I seem to have written a lot recently on the themes of visibility and representation. The need to see oneself reflected in the world around you is not limited to LGBTQ+ people, of course. From birth, we look out at the world around us and ask “Is this who I am?” The history of psychoanalysis and psychotherapy is, in many ways, a history of how we were assumed, or supposed, to answer that question. As we grow, so our knowledge of the myriad of potential “I’s” expands, from primary school friendship groups to middle-aged 3am phone calls, and a list of who we know will answer.
The urge to belong is so strong, we invent new ways of belonging; this group wears team colours, that group latex and fetish wear, another unites around a politician who claims to represent them. When you are already excluded from so many spaces, marked by your gender/sexuality as not one of us, finding somewhere you belong matters even more. This probably explains why so many people are reacting with anger, sorrow and incomprehension to the cancellation of Sense8 by Netflix.
Sense8 is a show about belonging, following the lives of eight people all born at the same moment who are psychically linked and able to “visit” each other, inhabit each other’s bodies and share skills, emotions, even orgasms. It has always been described as a science fiction show, perhaps because it defied normal conventions and neat categories. The category it fits into perfectly is queer; gloriously, unabashedly queer. It is not just that it has LGBTQ+ characters, beautifully, delicately drawn, but that queerness is the blood which flows through the veins of the show.

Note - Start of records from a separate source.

(** * Reviewero: resolution-and-review pipeline

    A shallow embedding of the TypeScript services of the addon
    (metadataService, geminiService, loggingService, apiKeyService), of
    the useApiKeys hook, of the handlers of the configuration page (save,
    export and import of the keys), of the Stremio stream handler and of
    the handlers of the test ground, together with the properties its
    specification states about them and further properties that the
    code has.

    JavaScript strings are sequences of UTF-16 code units; they are kept
    as [list N].  Promises are modelled by their outcome: a fulfilled
    promise is [Ok v], a rejected one [Throw e]. *)

From Stdlib Require Import ZArith List String Ascii Bool Lia.
From Stdlib Require Import Numbers.DecimalString Numbers.HexadecimalString.
From stdpp Require Import gmap list.
Import ListNotations.

Set Warnings "-register-all".
Open Scope Z_scope.

(** ** The JavaScript built-ins the services rely on *)

Module Js.

(** A string is the list of its UTF-16 code units. *)
Abbreviation jsstring := (list N).

(** A string literal of the source; every character of the literals used
    below is ASCII, so one byte is one code unit. *)
Definition js (s : string) : jsstring :=
  List.map N_of_ascii (list_ascii_of_string s).

(** The source's literals contain double quotes; [q] writes them with an
    apostrophe instead: every code unit 39 of its argument becomes 34. *)
Definition q (s : string) : jsstring :=
  List.map (fun c => if N.eqb c 39 then 34%N else c) (js s).

Definition jsstring_eqb (a b : jsstring) : bool :=
  if decide (a = b) then true else false.

(** [s.startsWith(p)] *)
Fixpoint startsWith (p s : jsstring) : bool :=
  match p, s with
  | [], _ => true
  | _ :: _, [] => false
  | a :: p', b :: s' => N.eqb a b && startsWith p' s'
  end.

(** [s.indexOf(p)] (search from position 0); -1 when [p] does not occur. *)
Fixpoint indexOf_from (p s : jsstring) (i : Z) : Z :=
  if startsWith p s then i
  else match s with
       | [] => -1
       | _ :: s' => indexOf_from p s' (i + 1)
       end.

Definition indexOf (p s : jsstring) : Z := indexOf_from p s 0.

(** [s.lastIndexOf(p)]: the greatest position at which [p] occurs, or -1. *)
Fixpoint lastIndexOf_from (p s : jsstring) (i : Z) (found : Z) : Z :=
  let found' := if startsWith p s then i else found in
  match s with
  | [] => found'
  | _ :: s' => lastIndexOf_from p s' (i + 1) found'
  end.

Definition lastIndexOf (p s : jsstring) : Z := lastIndexOf_from p s 0 (-1).

(** [s.includes(p)] *)
Definition includes (p s : jsstring) : bool := 0 <=? indexOf p s.

(** [s.substring(a, b)]: both indices are clamped to [0, length] and
    swapped when [a > b]. *)
Definition clamp (len x : Z) : Z := Z.min (Z.max x 0) len.

Definition substring (s : jsstring) (a b : Z) : jsstring :=
  let len := Z.of_nat (length s) in
  let a' := clamp len a in
  let b' := clamp len b in
  let lo := Z.min a' b' in
  let hi := Z.max a' b' in
  firstn (Z.to_nat (hi - lo)) (skipn (Z.to_nat lo) s).

(** WhiteSpace and LineTerminator code units of ECMAScript, the ones
    [trim] strips and [parseInt] skips. *)
Definition is_js_space (c : N) : bool :=
  existsb (N.eqb c)
    [9; 10; 11; 12; 13; 32; 160; 5760; 8232; 8233; 8239; 8287; 12288; 65279]%N
  || (8192 <=? c)%N && (c <=? 8202)%N.

Fixpoint trimStart (s : jsstring) : jsstring :=
  match s with
  | c :: s' => if is_js_space c then trimStart s' else s
  | [] => []
  end.

Definition trimEnd (s : jsstring) : jsstring := rev (trimStart (rev s)).

Definition trim (s : jsstring) : jsstring := trimEnd (trimStart s).

(** [s.toLowerCase()].  The ASCII letters are mapped exactly, and so are
    the two code units outside ASCII whose lower case contains an ASCII
    letter (U+0130 and the Kelvin sign U+212A); any other code unit is
    kept, which differs from Unicode's mapping only on non-ASCII letters.
    The services only search lower-cased text for ASCII words. *)
Definition lower_unit (c : N) : jsstring :=
  if (65 <=? c)%N && (c <=? 90)%N then [(c + 32)%N]
  else if N.eqb c 304 then [105; 775]%N
  else if N.eqb c 8490 then [107]%N
  else [c].

Definition toLowerCase (s : jsstring) : jsstring := flat_map lower_unit s.

(** [s.split(sep)[0]] for a one-unit separator: the text before the first
    separator (the whole string when there is none). *)
Fixpoint split_head (sep : N) (s : jsstring) : jsstring :=
  match s with
  | [] => []
  | c :: s' => if N.eqb c sep then [] else c :: split_head sep s'
  end.

(** [a.join(sep)] on an array of strings. *)
Fixpoint join (sep : jsstring) (l : list jsstring) : jsstring :=
  match l with
  | [] => []
  | [x] => x
  | x :: l' => x ++ sep ++ join sep l'
  end.

(** [String(n)] for an integral number. *)
Definition Z_to_js (z : Z) : jsstring :=
  js (DecimalString.NilZero.string_of_int (Z.to_int z)).

(** [n.toString(16)] for an integral number: lower-case digits, and a
    minus sign in front of the digits of a negative number. *)
Definition Z_to_hex (z : Z) : jsstring :=
  js (HexadecimalString.NilZero.string_of_int (Z.to_hex_int z)).

(** [x | 0]: ToInt32, the integer taken modulo 2^32 into the signed
    range. *)
Definition to_int32 (z : Z) : Z := (z + 2147483648) mod 4294967296 - 2147483648.

(** [s.padStart(n, c)] with a one-unit filler, and [s.slice(0, n)] for
    [n >= 0]. *)
Definition padStart (n : nat) (c : N) (s : jsstring) : jsstring :=
  repeat c (n - length s) ++ s.

Definition slice0 (n : nat) (s : jsstring) : jsstring := firstn n s.

(** Surrogate code units, and the iteration of a string by code points
    ([Array.from(s)]): a high surrogate followed by a low one is one
    element.  [code_point_heads] lists [ch.charCodeAt(0)] for each element
    [ch]. *)
Definition is_high_surrogate (c : N) : bool := (55296 <=? c)%N && (c <=? 56319)%N.
Definition is_low_surrogate (c : N) : bool := (56320 <=? c)%N && (c <=? 57343)%N.

Fixpoint code_point_heads (s : jsstring) : list N :=
  match s with
  | [] => []
  | c :: s' =>
      c :: match s' with
           | d :: s'' =>
               if is_high_surrogate c && is_low_surrogate d
               then code_point_heads s''
               else code_point_heads s'
           | [] => []
           end
  end.

(** *** Values

    The values that reach the services: what [JSON.parse] builds, and
    [undefined].  A number is NaN, an integer, or a decimal literal with a
    fraction or an exponent, kept as its text: it stands for the number
    nearest to the literal's value (no arithmetic is done on such numbers
    here).  An object lists its own properties in source order. *)
Inductive number :=
| NaN
| Int (z : Z)
| Lit (lexeme : jsstring).

Inductive value :=
| VUndefined
| VNull
| VBool (b : bool)
| VNum (n : number)
| VStr (s : jsstring)
| VArr (l : list value)
| VObj (m : list (jsstring * value)).

(** [typeof v === 'string'] *)
Definition is_string (v : value) : bool :=
  match v with VStr _ => true | _ => false end.

Definition is_digit (c : N) : bool := (48 <=? c)%N && (c <=? 57)%N.

(** The value of a run of decimal digits. *)
Definition digits_value (s : jsstring) : Z :=
  fold_left (fun acc c => acc * 10 + (Z.of_N c - 48)) s 0.

(** The number nearest to an integer.  Up to 2^53 it is the integer.
    Beyond, the integer is rounded to 53 significant bits, to the nearest
    and, half way, to the even one; from 2^1024 - 2^970 on the result is
    Infinity, kept here as a literal that stands for it. *)
Definition round_double (z : Z) : number :=
  let a := Z.abs z in
  if a <? 2 ^ 53 then Int z
  else
    let shift := Z.log2 a - 52 in
    let q := a / 2 ^ shift in
    let r := a mod 2 ^ shift in
    let half := 2 ^ (shift - 1) in
    let q' := if (half <? r) || ((r =? half) && Z.odd q) then q + 1 else q in
    let m := q' * 2 ^ shift in
    if 2 ^ 1024 <=? m
    then Lit (if z <? 0 then js "-1e999" else js "1e999")
    else Int (Z.sgn z * m).

(** The longest run of decimal digits at the head of a text, and what
    follows it. *)
Fixpoint span_digits (s : jsstring) : jsstring * jsstring :=
  match s with
  | c :: s' =>
      if is_digit c then
        let '(d, r) := span_digits s' in (c :: d, r)
      else ([], s)
  | [] => ([], [])
  end.

(** An unsigned decimal literal: digits, optionally a point and digits,
    with at least one digit in all, and optionally an exponent.  The
    result is the pair [(m, k)] of the literal's value [m * 10^k]. *)
Definition decimal_literal (s : jsstring) : option (Z * Z) :=
  let '(ip, r1) := span_digits s in
  let '(fp, r2) :=
    match r1 with
    | 46%N :: r => span_digits r
    | _ => ([], r1)
    end in
  match ip, fp with
  | [], [] => None
  | _, _ =>
      let m := digits_value (ip ++ fp) in
      let k := - Z.of_nat (length fp) in
      match r2 with
      | [] => Some (m, k)
      | c :: r =>
          if N.eqb c 101 || N.eqb c 69 then
            let '(sign, r') :=
              match r with
              | 43%N :: x => (1, x)
              | 45%N :: x => (-1, x)
              | _ => (1, r)
              end in
            match span_digits r' with
            | (e :: ed, []) => Some (m, k + sign * digits_value (e :: ed))
            | _ => None
            end
          else None
      end
  end.

(** The number nearest to [m * 10^k] is greater than zero: the value is
    above 2^-1075, half of the least positive number (a value up to that
    half is rounded to zero). *)
Definition rounds_above_zero (m k : Z) : bool :=
  if 0 <=? k then 0 <? m else 10 ^ (- k) <? m * 2 ^ 1075.

Definition literal_positive (s : jsstring) : bool :=
  match decimal_literal s with
  | Some (m, k) => rounds_above_zero m k
  | None => false
  end.

(** ToBoolean.  A literal with a fraction or exponent is zero when the
    number nearest to its value is: when its magnitude is at most
    2^-1075. *)
Definition number_truthy (n : number) : bool :=
  match n with
  | NaN => false
  | Int z => negb (z =? 0)
  | Lit (45%N :: lx) => literal_positive lx
  | Lit lx => literal_positive lx
  end.

Definition truthy (v : value) : bool :=
  match v with
  | VUndefined | VNull => false
  | VBool b => b
  | VNum n => number_truthy n
  | VStr s => match s with [] => false | _ => true end
  | VArr _ | VObj _ => true
  end.

(** *** JSON.parse

    The JSON grammar of ECMA-404, as [JSON.parse] accepts it: a scanner
    that reads one code unit at a time, then a pushdown recogniser over
    the tokens.  Both recurse on their input only. *)
Inductive token :=
| TLBracket | TRBracket | TLBrace | TRBrace | TComma | TColon
| TStr (s : jsstring)
| TNum (n : number)
| TTrue | TFalse | TNull.

Inductive lex_state :=
| LDefault
| LStr (acc : jsstring)
| LEsc (acc : jsstring)
| LUni (acc : jsstring) (digits : list N)
| LNum (acc : jsstring)
| LWord (acc : jsstring).

(** The shape of a JSON number: an optional minus sign; then 0, or a
    digit 1-9 followed by digits; then optionally a point and one or more
    digits; then optionally e or E, an optional sign and one or more
    digits. *)
Inductive num_state :=
| NStart | NMinus | NZero | NInt | NDot | NFrac | NExp | NExpSign | NExpDigits.

Definition num_step (st : num_state) (c : N) : option num_state :=
  match st with
  | NStart =>
      if N.eqb c 45 then Some NMinus
      else if N.eqb c 48 then Some NZero
      else if is_digit c then Some NInt else None
  | NMinus =>
      if N.eqb c 48 then Some NZero
      else if is_digit c then Some NInt else None
  | NZero =>
      if N.eqb c 46 then Some NDot
      else if N.eqb c 101 || N.eqb c 69 then Some NExp else None
  | NInt =>
      if is_digit c then Some NInt
      else if N.eqb c 46 then Some NDot
      else if N.eqb c 101 || N.eqb c 69 then Some NExp else None
  | NDot => if is_digit c then Some NFrac else None
  | NFrac =>
      if is_digit c then Some NFrac
      else if N.eqb c 101 || N.eqb c 69 then Some NExp else None
  | NExp =>
      if N.eqb c 43 || N.eqb c 45 then Some NExpSign
      else if is_digit c then Some NExpDigits else None
  | NExpSign => if is_digit c then Some NExpDigits else None
  | NExpDigits => if is_digit c then Some NExpDigits else None
  end.
Lemma isolated_nest (hs : list OakHandler) (k : OakNext) :
  Forall isolated_handler hs -> isolated k -> isolated (nest hs k).
Proof.
  intros Hhs Hk. induction Hhs as [|h hs Hh _ IH].
  - exact Hk.
  - change (nest (h :: hs) k) with (h (nest hs k)). apply Hh. exact IH.
Qed.

Lemma isolated_urlPrefix prefix : isolated_handler (mw.urlPrefix prefix).
Proof.
  intros next Hn w1 w2 Hv. unfold mw.urlPrefix, await, exec. apply Hn.
  destruct (view_eq_inv _ _ Hv) as (Hi & Hm & Hh & Hb & Hs & Hr & He).
  unfold view. cbn. unfold aborted in *. cbn. congruence.
Qed.

Lemma isolated_defaultHeaders Headers_entries defaults :
  isolated_handler (mw.defaultHeaders Headers_entries defaults).
Proof.
  intros next Hn w1 w2 Hv. rewrite !defaultHeaders_run.
  destruct (view_eq_inv _ _ Hv) as (Hi & Hm & Hh & Hb & Hs & Hr & He).
  rewrite Hh.
  destruct (Headers_entries defaults) as [d|e];
    [|cbn; split; [reflexivity|exact Hv]].
  destruct (Headers_entries _) as [own|e];
    [|cbn; split; [reflexivity|exact Hv]].
  apply Hn. unfold view. cbn. unfold aborted in *. cbn. congruence.
Qed.

Lemma isolated_throwErrors : isolated_handler mw.throwErrors.
Proof.
  intros next Hn w1 w2 Hv. rewrite !throwErrors_run.
  specialize (Hn w1 w2 Hv).
  destruct (next w1) as [v1 u1|e1 u1|], (next w2) as [v2 u2|e2 u2|];
    cbn in Hn; try contradiction; try exact Hn; try exact I.
  destruct Hn as [_ Hu].
  destruct (view_eq_inv _ _ Hu) as (_ & _ & _ & _ & _ & Hr & _).
  rewrite Hr.
  destruct (res (ctx u2)) as [r|]; [destruct (400 <=? status r)%Z|];
    cbn; (split; [reflexivity|exact Hu]).
Qed.

Lemma view_clearTimeout id w : view (mw.clearTimeout id w) = view w.
Proof. reflexivity. Qed.

(** The states in which two invocations of [timeout] call [next()] look
    alike when the states they were entered in do: each has the signal of
    a controller of its own on the request, not aborted. *)
Lemma view_timeout_entry ms w1 w2 :
  view w1 = view w2 -> view (timeout_entry ms w1) = view (timeout_entry ms w2).
Proof.
  intros Hv.
  destruct (view_eq_inv _ _ Hv) as (Hi & Hm & Hh & Hb & Hs & Hr & He).
  unfold view. cbn. unfold aborted. cbn. rewrite !lookup_insert_eq. cbn.
  congruence.
Qed.

Lemma isolated_timeout ms : isolated_handler (mw.timeout ms).
Proof.
  intros next Hn w1 w2 Hv. rewrite !timeout_run.
  specialize (Hn _ _ (view_timeout_entry ms w1 w2 Hv)).
  destruct (next (timeout_entry ms w1)) as [v1 u1|e1 u1|],
           (next (timeout_entry ms w2)) as [v2 u2|e2 u2|];
    cbn in Hn; try contradiction; try exact I.
  - destruct Hn as [_ Hu]. cbn. rewrite !view_clearTimeout. auto.
  - destruct Hn as [<- Hu]. cbn. rewrite !view_clearTimeout. auto.
Qed.

Lemma isolated_retry_loop (handler : mw.RetryHandler) (next : OakNext) :
  (forall attempt e, isolated (handler attempt e)) ->
  isolated next ->
  forall fuel attempt, isolated (mw.retry_loop fuel handler next attempt).
Proof.
  intros Hd Hn fuel. induction fuel as [|fuel IH]; intros attempt w1 w2 Hv.
  - exact I.
  - cbn [mw.retry_loop]. unfold try_catch, await.
    specialize (Hn w1 w2 Hv).
    destruct (next w1) as [v1 u1|e1 u1|], (next w2) as [v2 u2|e2 u2|];
      cbn in Hn; try contradiction; try exact Hn; try exact I.
    destruct Hn as [<- Hu].
    specialize (Hd (attempt + 1)%nat e1 u1 u2 Hu).
    destruct (handler _ e1 u1) as [b1 x1|f1 x1|],
             (handler _ e1 u2) as [b2 x2|f2 x2|];
      cbn in Hd; try contradiction; try exact Hd; try exact I.
    destruct Hd as [<- Hx]. destruct b1; cbn.
    + apply IH. exact Hx.
    + split; [reflexivity|exact Hx].
Qed.

Lemma isolated_retry fuel (handler : mw.RetryHandler) :
  (forall attempt e, isolated (handler attempt e)) ->
  isolated_handler (mw.retry fuel handler).
Proof.
  intros Hd next Hn. unfold mw.retry. apply isolated_retry_loop; assumption.
Qed.
Lemma removeBalanceAction_twice_witness :
  exists st1,
    removeBalanceAction World MatchFilter (Some 1%positive) None 1%positive [] st_remove
      = ok World st1
    /\ removeBalanceAction World MatchFilter (Some 1%positive) None 1%positive [] st1
      = fail World ErrNotFound st1.
Proof.
  apply (removeBalanceAction_twice World MatchFilter st_remove 1%positive 1%positive None []
           (acnt {[ MONETARY := [1; 2; 3]%positive ]})
           (act_of REMOVE_BALANCE (Some 1%positive)) (Some (filter_id (Some "b1")))
           [1; 2; 3]%positive eq_refl eq_refl eq_refl eq_refl).
  - repeat constructor; vm_compute; eauto.
  - vm_compute. reflexivity.
Defined.

Lemma Actions_Sort_idempotent_small_witness :
  exists apl',
    Actions_Sort World go_1_19 apl_sort st_sort = Return apl'
    /\ Actions_Sort World go_1_19 apl' st_sort = Return apl'.
Proof.
  destruct (Actions_Sort_idempotent_small World go_1_19 apl_sort st_sort)
    as (apl' & Hrun & Hagain & _).
  - unfold apl_sort. comparable_ptrs.
  - vm_compute. lia.
  - exists apl'. split; assumption.
Defined.

(** The account is indexed under two action plans, of which the second
    is not in the store. *)
Definition st_half : State World :=
  mkState {[ 1%positive := acnt ∅ ]} ∅ {[ 1%positive := act_of REMOVE_ACCOUNT None ]} ∅ []
    (mkWorld {[ "cgrates.org:1001"%string ]}
       {[ "cgrates.org:1001"%string := ["AP1"; "AP2"]%string ]}
       {[ "AP1"%string := mkActionPlan "AP1" {[ "cgrates.org:1001"%string ]} ]}
       ∅ []).

Lemma removeAccountAction_partial_failure_witness :
  exists w2,
    removeAccountAction World dm json_Unmarshal_accountInfo AccountKey
      (Some 1%positive) None 1%positive [] st_half
    = Return (Some ErrNotFound, set_world World st_half w2)
    /\ db_acntAPs w2 !! "cgrates.org:1001"%string = Some ["AP1"; "AP2"]%string.
Proof.
  eexists. split.
  - eapply (removeAccountAction_partial_failure World dm json_Unmarshal_accountInfo
              AccountKey (Some 1%positive) None 1%positive [] st_half
              "cgrates.org:1001" ["AP1"%string] [] "AP2" None ErrNotFound).
    + reflexivity.
    + discriminate.
    + reflexivity.
    + reflexivity.
    + reflexivity.
    + reflexivity.
  - reflexivity.
Defined.
End Examples.
(** [el.geometry.map(coord => new THREE.Vector2(...llToLocalMeters(lat, lon, coord.lat, coord.lon)))] *)
Definition projectGeometry (lat0 lon0 : R) (geom : list OverpassCoordinate) : list Vector2 :=
  map (fun coord =>
         let '(x, y) := llToLocalMeters lat0 lon0 (coordLat coord) (coordLon coord) in
         mkVector2 x y) geom.

(** One turn of the loop over [elements]: [None] is [continue]. *)
Definition footprintOfElement (w : World) (lat0 lon0 : R) (i : nat)
    (el : OverpassElement) : option Footprint :=
  if negb (String.eqb (elType el) "way") then None
  else match geometry el with
       | None => None
       | Some geom =>
           if (length geom <? 3)%nat then None
           else
             let l := projectGeometry lat0 lon0 geom in
             let l := closeRing l in
             let tags := default ∅ (elTags el) in
             Some (mkFootprint l (heightFromTags w i tags) tags None)
       end.

Definition footprintsOfResponse (w : World) (lat0 lon0 : R) (data : OverpassResponse)
    : list Footprint :=
  omap (fun fp => fp) (imap (footprintOfElement w lat0 lon0) (default [] (elements data))).

Definition queryFor (lat0 lon0 sizeMeters : R) : OverpassQuery :=
  let half := sizeMeters / 2 in
  let dLat := half / metersPerDegreeLat in
  let dLon := half / metersPerDegreeLon lat0 in
  mkQuery (lat0 - dLat) (lon0 - dLon) (lat0 + dLat) (lon0 + dLon).

End OverpassDefs.

(** The variables of [fetchBuildings] that outlive one attempt. *)
Record FetchState := mkFetchState {
  fetchLog : list Event;
  lastError : option string
}.

Definition countPosts (log : list Event) : nat :=
  length (List.filter (fun e => match e with EvPost _ _ => true | _ => false end) log).

Definition logEvent (e : Event) (st : FetchState) : FetchState :=
  mkFetchState (fetchLog st ++ [e]) (lastError st).

(** The timer delay [2000 * (attempt + 1)] *)
Definition backoffMs (attempt : nat) : Z := 2000 * (Z.of_nat attempt + 1).

Definition isRetryStatus (st : Z) : bool :=
  ((st =? 504) || (st =? 429) || (st =? 503))%Z.

(** The text of the [console.warn] of a failed attempt. *)
Definition attemptFailedText (endpoint : Endpoint) (attempt : nat) (message : string) : string :=
  "Attempt " ++ showNat (attempt + 1) ++ " on " ++ label endpoint
  ++ " endpoint failed: " ++ message.

(** The [catch] block of an attempt. *)
Definition catchAttempt (endpoint : Endpoint) (attempt : nat) (message : string)
    (st : FetchState) : FetchState :=
  let st1 := mkFetchState
               (fetchLog st ++ [EvWarn (attemptFailedText endpoint attempt message)])
               (Some message) in
  if (attempt <? 1)%nat then logEvent (EvSleep (backoffMs attempt)) st1 else st1.

(** The body of the inner [for]: [Some] is [return footprints], [None] falls
    to the next turn (by [continue] or out of the [catch] block). *)
Definition attemptEndpoint (w : World) (lat0 lon0 : R) (query : OverpassQuery)
    (endpoint : Endpoint) (attempt : nat) (st : FetchState)
    : FetchState * option (list Footprint) :=
  let n := countPosts (fetchLog st) in
  let st1 := logEvent (EvPost (url endpoint) query) st in
  match overpass w n (url endpoint) with
  | Thrown message => (catchAttempt endpoint attempt message st1, None)
  | Ok res =>
      if negb (resOk res) then
        if isRetryStatus (status res) then
          (logEvent (EvSleep (backoffMs attempt)) st1, None)
        else
          (catchAttempt endpoint attempt ("Overpass API returned " ++ showZ (status res)) st1, None)
      else
        match json res with
        | Thrown message => (catchAttempt endpoint attempt message st1, None)
        | Ok data => (st1, Some (footprintsOfResponse w lat0 lon0 data))
        end
  end.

So many people have seen themselves in the characters – in Nomi, a lesbian fighting against her transphobic parents, with the love of her partner bringing her strength in every scene. Nomi is, in many ways, the wisdom of the cluster as Riley is the heart. No show has ever invited us in with such empathy and compassion into the life of a trans character. Usually, just one amazing queer character would be considered a win, but it is not just Nomi. It is Lito having to balance love and career (and incidentally a depiction of a poly family that again blasts away any other attempt in popular culture). We followed him from closet to opening San Paolo Pride, with every step a shared moment of fear, excitement and genuine concerns about never being accepted again. Both Nomi and Lito explored those ideas of belonging and rejection, and took us with them. Then, there are the sex scenes, which blur boundaries of gender and sexuality in a way which has never even been dreamt of before. Two straight men have sex, and it is understood that their identity is no more challenged by that than it is by becoming a Tai kwan do champion or East German safe cracker. Each character explores those queer themes, in their own way, regardless of the label applied to them.
When you are already excluded from so many spaces, marked by your gender/sexuality as not one of us, finding somewhere you belong matters even more
This is the queerness that 1000 Queer Studies seminars groped their way towards, a queerness where labels matter as much as we do or don’t want them to. Characters are not straight, or gay, or bi, they simply are, and as the bisexual girlfriend of Capheus says “I am attracted to people, not genitals” Part of the reason Sense8 matters so much is it manages to balance the importance of claiming our own labels, and rejecting the ones the world tries to impose upon us.
Sense8 is not just a scifi show, any more than Buffy was just a show about small town America. It is a show that matters to millions, that linked its fans as the Sense8s were linked. It showed that queerness did not have to mean niche, low budget or that most dire of things “worthy”. It is no surprise that fans tonight are cancelling Netflix subscriptions. This is Pride month and Netflix will be flying the corporate rainbow flag and declaring itself to be LGBTQ+ friendly. Many will doubt any claims to being LGBTQ+ friendly from a company who cancels its greatest queer show on the first day of Pride month.